▸ **ASSIGNED TASK**:
Among the entries below, find the line with "Arguments frame_ok : simpl never.", then quote it and each following line up to and including the line with "match lookup_label key (columns df) with", and nothing else.

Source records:
- Opening Delimiter -
(** ** Floats from decimals

    Reading a decimal and printing a float both go through the float
    nearest to a decimal. *)

(** The decimal [m / 10^k] rounded to the nearest binary64, ties to even;
    values beyond the largest finite float become [inf]. *)
Definition round_decimal (m : Z) (k : N) : float64 :=
  match m with
  | Z0 => S754_zero false
  | Zpos _ =>
      let '(q, e, l) := SFdiv_core_binary prec64 emax64 m 0 (10 ^ Z.of_N k) 0 in
      binary_round_aux prec64 emax64 false q e l
  | Zneg _ => S754_nan
  end.

(** ** Printing floats *)

(** The exact value of a finite float, as a fraction. *)
Definition fraction_of (m : positive) (e : Z) : Z * Z :=
  match e with
  | Z0 => (Zpos m, 1)
  | Zpos p => (Zpos m * 2 ^ Zpos p, 1)
  | Zneg p => (Zpos m, 2 ^ Zpos p)
  end.

(** The fraction divided by [10^j]. *)
Definition scale10 (ab : Z * Z) (j : Z) : Z * Z :=
  match j with
  | Z0 => ab
  | Zpos _ => (ab.1, ab.2 * 10 ^ j)
  | Zneg p => (ab.1 * 10 ^ Zpos p, ab.2)
  end.

(** The number of decimal digits of a positive integer. *)
Definition digits10 (n : Z) : Z := Z.of_nat (String.length (pretty n)).

(** The position of the decimal point: the [k] with [10^(k-1) <= a/b < 10^k]. *)
Definition decimal_point (ab : Z * Z) : Z :=
  let k := digits10 ab.1 - digits10 ab.2 in
  let '(a, b) := scale10 ab k in
  if b <=? a then k + 1 else k.

(** The float nearest to [d * 10^j]. *)
Definition read_back (d j : Z) : float64 :=
  match j with
  | Zneg p => round_decimal d (Npos p)
  | _ => round_decimal (d * 10 ^ j) 0
  end.

(** The integer of [n] digits (at most) nearest to [x / 10^j], among those
    that read back as [x], if there is one. *)
Definition nearest_digits (x : float64) (ab : Z * Z) (j : Z) : option Z :=
  let '(a, b) := scale10 ab j in
  let lo := a / b in
  let r := a mod b in
  let hi := lo + 1 in
  let ok_lo := bool_decide (read_back lo j = x) in
  let ok_hi := bool_decide (read_back hi j = x) in
  match ok_lo, ok_hi with
  | true, true =>
      match 2 * r ?= b with
      | Lt => Some lo
      | Gt => Some hi
      | Eq => Some (if Z.even lo then lo else hi)
      end
  | true, false => Some lo
  | false, true => Some hi
  | false, false => None
  end.

(** The shortest digits that read back as [x], tried from [n] digits on. *)
Fixpoint shortest_digits (fuel : nat) (x : float64) (ab : Z * Z) (point n : Z) : Z * Z :=
  match nearest_digits x ab (point - n) with
  | Some d => (d, point - n)
  | None =>
      match fuel with
      | O => ((scale10 ab (point - n)).1 / (scale10 ab (point - n)).2, point - n)
      | S fuel' => shortest_digits fuel' x ab point (n + 1)
      end
  end.

Fixpoint strip_zeros (fuel : nat) (d j : Z) : Z * Z :=
  match fuel with
  | O => (d, j)
  | S fuel' => if (d mod 10 =? 0) && (0 <? d) then strip_zeros fuel' (d / 10) (j + 1) else (d, j)
  end.

Definition zeros (n : Z) : string := string_of_list_ascii (replicate (Z.to_nat n) "0"%char).

(** [repr] of a finite float other than zero. *)
Definition repr_finite (s : bool) (m : positive) (e : Z) : string :=
  match binary_normalize prec64 emax64 (Zpos m) e false with
  | S754_finite _ m' e' =>
      let ab := fraction_of m' e' in
      let point := decimal_point ab in
      let '(d, j) := shortest_digits 17 (S754_finite false m' e') ab point 1 in
      let '(d, j) := strip_zeros 20 d j in
      let ds := pretty d in
      let n := Z.of_nat (String.length ds) in
      let point := n + j in
      (if s then "-" else "") ++
      (if (point <? -3) || (16 <? point) then
         let ex := point - 1 in
         substring 0 1 ds ++
         (if 1 <? n then "." ++ substring 1 (Z.to_nat (n - 1)) ds else "") ++
         "e" ++ (if ex <? 0 then "-" else "+") ++
         (if Z.abs ex <? 10 then "0" else "") ++ pretty (Z.abs ex)
       else if point <=? 0 then "0." ++ zeros (- point) ++ ds
       else if n <=? point then ds ++ zeros (point - n) ++ ".0"
       else substring 0 (Z.to_nat point) ds ++ "." ++
            substring (Z.to_nat point) (Z.to_nat (n - point)) ds)
  | S754_infinity _ => if s then "-inf" else "inf"
  | _ => if s then "-0.0" else "0.0"
  end.

(** The format [.2%]: the float times 100, with two decimals. *)
Definition format_percent (x : float64) : string :=
  match SFmul prec64 emax64 x (float_of_Z 100) with
  | S754_nan => "nan%"
  | S754_infinity s => if s then "-inf%" else "inf%"
  | S754_zero s => if s then "-0.00%" else "0.00%"
  | S754_finite s m e =>
      let '(a, b) := scale10 (fraction_of m e) (-2) in
      let q := a / b in
      let r := a mod b in
      let q := match 2 * r ?= b with
               | Lt => q
               | Gt => q + 1
               | Eq => if Z.even q then q else q + 1
               end in
      let cents := pretty (q mod 100) in
      (if s then "-" else "") ++ pretty (q / 100) ++ "." ++
      (if q mod 100 <? 10 then "0" else "") ++ cents ++ "%"
  end.

(** ** Text: [str], [re.sub] and [float] *)

(** [str(x)] *)
Definition py_str (v : value) : string :=
  match v with
  | VInt n => pretty n
  | VFloat (S754_zero s) => if s then "-0.0" else "0.0"
  | VFloat (S754_infinity s) => if s then "-inf" else "inf"
  | VFloat S754_nan => "nan"
  | VFloat (S754_finite s m e) => repr_finite s m e
  | VStr s => s
  end.

(** The items of a bracketed character class: [\d] and literal characters. *)
Inductive class_item :=
  | ClassDigit
  | ClassChar (c : ascii).

Definition is_digit (c : ascii) : bool :=
  let n := N_of_ascii c in ((48 <=? n) && (n <=? 57))%N.

Definition item_matches (c : ascii) (i : class_item) : bool :=
  match i with
  | ClassDigit => is_digit c
  | ClassChar d => bool_decide (c = d)
  end.

(** [re.sub("[^items]", repl, s)]: every character outside the class is a
    match of length one and is replaced by [repl]. *)
Fixpoint re_sub_negated_class (items : list class_item) (repl s : string) : string :=
  match s with
  | EmptyString => EmptyString
  | String c s' =>
      if existsb (item_matches c) items
      then String c (re_sub_negated_class items repl s')
      else repl ++ re_sub_negated_class items repl s'
  end.

(** The pattern [[^\d.]] of [preprocess_data]. *)
Definition non_digit_or_dot : list class_item := [ClassDigit; ClassChar "."%char].

(** Scanner state of [float] over a text of digits and points: the digits
    read so far as an integer, how many of them follow the point, whether
    the point has been seen, whether any digit has been seen. *)
Record scan := { mantissa : Z; fraction : N; seen_point : bool; seen_digit : bool }.

Definition scan_char (st : scan) (c : ascii) : option scan :=
  if is_digit c then
    Some {| mantissa := 10 * mantissa st + (Z.of_N (N_of_ascii c) - 48);
            fraction := if seen_point st then N.succ (fraction st) else fraction st;
            seen_point := seen_point st;
            seen_digit := true |}
  else if bool_decide (c = "."%char) then
    if seen_point st then None
    else Some {| mantissa := mantissa st; fraction := fraction st;
                 seen_point := true; seen_digit := seen_digit st |}
  else None.

Fixpoint scan_string (st : scan) (s : string) : option scan :=
  match s with
  | EmptyString => Some st
  | String c s' =>
      match scan_char st c with
      | Some st' => scan_string st' s'
      | None => None
      end
  end.

(** [float(s)] for a text [s] over the digits and the point, the only
    texts [preprocess_data] passes.  Such a text is a number when it has at
    least one digit and at most one point; otherwise [float] raises
    [ValueError]. *)
Definition py_float (s : string) : result float64 :=
  match scan_string {| mantissa := 0; fraction := 0; seen_point := false; seen_digit := false |} s with
  | Some st =>
      if seen_digit st then inr (round_decimal (mantissa st) (fraction st))
      else inl (ValueError s)
  | None => inl (ValueError s)
  end.

(** [s.endswith(suffixes)] for a tuple of suffixes. *)
Definition ends_with (s suffix : string) : bool :=
  let n := String.length s in
  let k := String.length suffix in
  bool_decide (k ≤ n)%nat && bool_decide (substring (n - k) k s = suffix).

Definition endswith (s : string) (suffixes : list string) : bool :=
  existsb (ends_with s) suffixes.

Arguments endswith : simpl never.

(** A list comprehension [[x for x in l if p(x)]] whose condition may raise. *)
Fixpoint comprehension {A} (p : A → result bool) (l : list A) : result (list A) :=
  match l with
  | [] => inr []
  | x :: l' =>
      b ← p x;
      r ← comprehension p l';
      mret (if b : bool then x :: r else r)
  end.

(** A list comprehension [[f(x) for x in l]] whose body may raise. *)
Fixpoint traverse {A B} (f : A → result B) (l : list A) : result (list B) :=
  match l with
  | [] => inr []
  | x :: l' =>
      y ← f x;
      r ← traverse f l';
      mret (y :: r)
  end.

(** ** Series and frames *)

Abbreviation Series := (list value).

Record DataFrame := { nrows : nat; columns : list (value * Series) }.

Global Instance DataFrame_eq_dec : EqDecision DataFrame.
Proof. solve_decision. Defined.

Definition labels (df : DataFrame) : list value := (columns df).*1.

(** Equality of labels in an index: [==], with [nan] matching [nan]. *)
Definition label_eqb (a b : value) : bool := py_eqb a b || (isna a && isna b).

Definition label_in (a : value) (l : list value) : bool := existsb (label_eqb a) l.

Fixpoint unique_labels (l : list value) : bool :=
  match l with
  | [] => true
  | a :: l' => negb (label_in a l') && unique_labels l'
  end.

(** The frames of the model: no label occurs twice and every column has
    one cell per row. *)
Definition frame_ok (df : DataFrame) : bool :=
  unique_labels (labels df) &&
  forallb (λ c, bool_decide (length c.2 = nrows df)) (columns df).

Arguments frame_ok : simpl never.

(** [Series.map(d)] for a dict [d]: cells that are no key of [d] become
    missing. *)
Fixpoint dict_get (d : list (value * value)) (k : value) : option value :=
  match d with
  | [] => None
  | (k', v) :: d' => if py_eqb k k' then Some v else dict_get d' k
  end.

Definition Series_map (s : Series) (d : list (value * value)) : Series :=
  (λ v, default (VFloat nan) (dict_get d v)) <$> s.

(** [Series.apply(f)] *)
Fixpoint Series_apply (s : Series) (f : value → result value) : result Series :=
  match s with
  | [] => inr []
  | v :: s' =>
      w ← f v;
      r ← Series_apply s' f;
      mret (w :: r)
  end.

(** [df[key]] *)
Fixpoint lookup_label (key : value) (cols : list (value * Series)) : option Series :=
  match cols with
  | [] => None
  | (l, s) :: cols' => if label_eqb key l then Some s else lookup_label key cols'
  end.

Definition frame_getitem (df : DataFrame) (key : value) : result Series :=
  match lookup_label key (columns df) with
  | Some s => inr s
  | None => inl (KeyError key)
  end.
- Closing Delimiter -
▸ **RESULT OF THIS EXERCISE**:
Arguments frame_ok : simpl never.

(** [Series.map(d)] for a dict [d]: cells that are no key of [d] become
    missing. *)
Fixpoint dict_get (d : list (value * value)) (k : value) : option value :=
  match d with
  | [] => None
  | (k', v) :: d' => if py_eqb k k' then Some v else dict_get d' k
  end.

Definition Series_map (s : Series) (d : list (value * value)) : Series :=
  (λ v, default (VFloat nan) (dict_get d v)) <$> s.

(** [Series.apply(f)] *)
Fixpoint Series_apply (s : Series) (f : value → result value) : result Series :=
  match s with
  | [] => inr []
  | v :: s' =>
      w ← f v;
      r ← Series_apply s' f;
      mret (w :: r)
  end.

(** [df[key]] *)
Fixpoint lookup_label (key : value) (cols : list (value * Series)) : option Series :=
  match cols with
  | [] => None
  | (l, s) :: cols' => if label_eqb key l then Some s else lookup_label key cols'
  end.

Definition frame_getitem (df : DataFrame) (key : value) : result Series :=
  match lookup_label key (columns df) with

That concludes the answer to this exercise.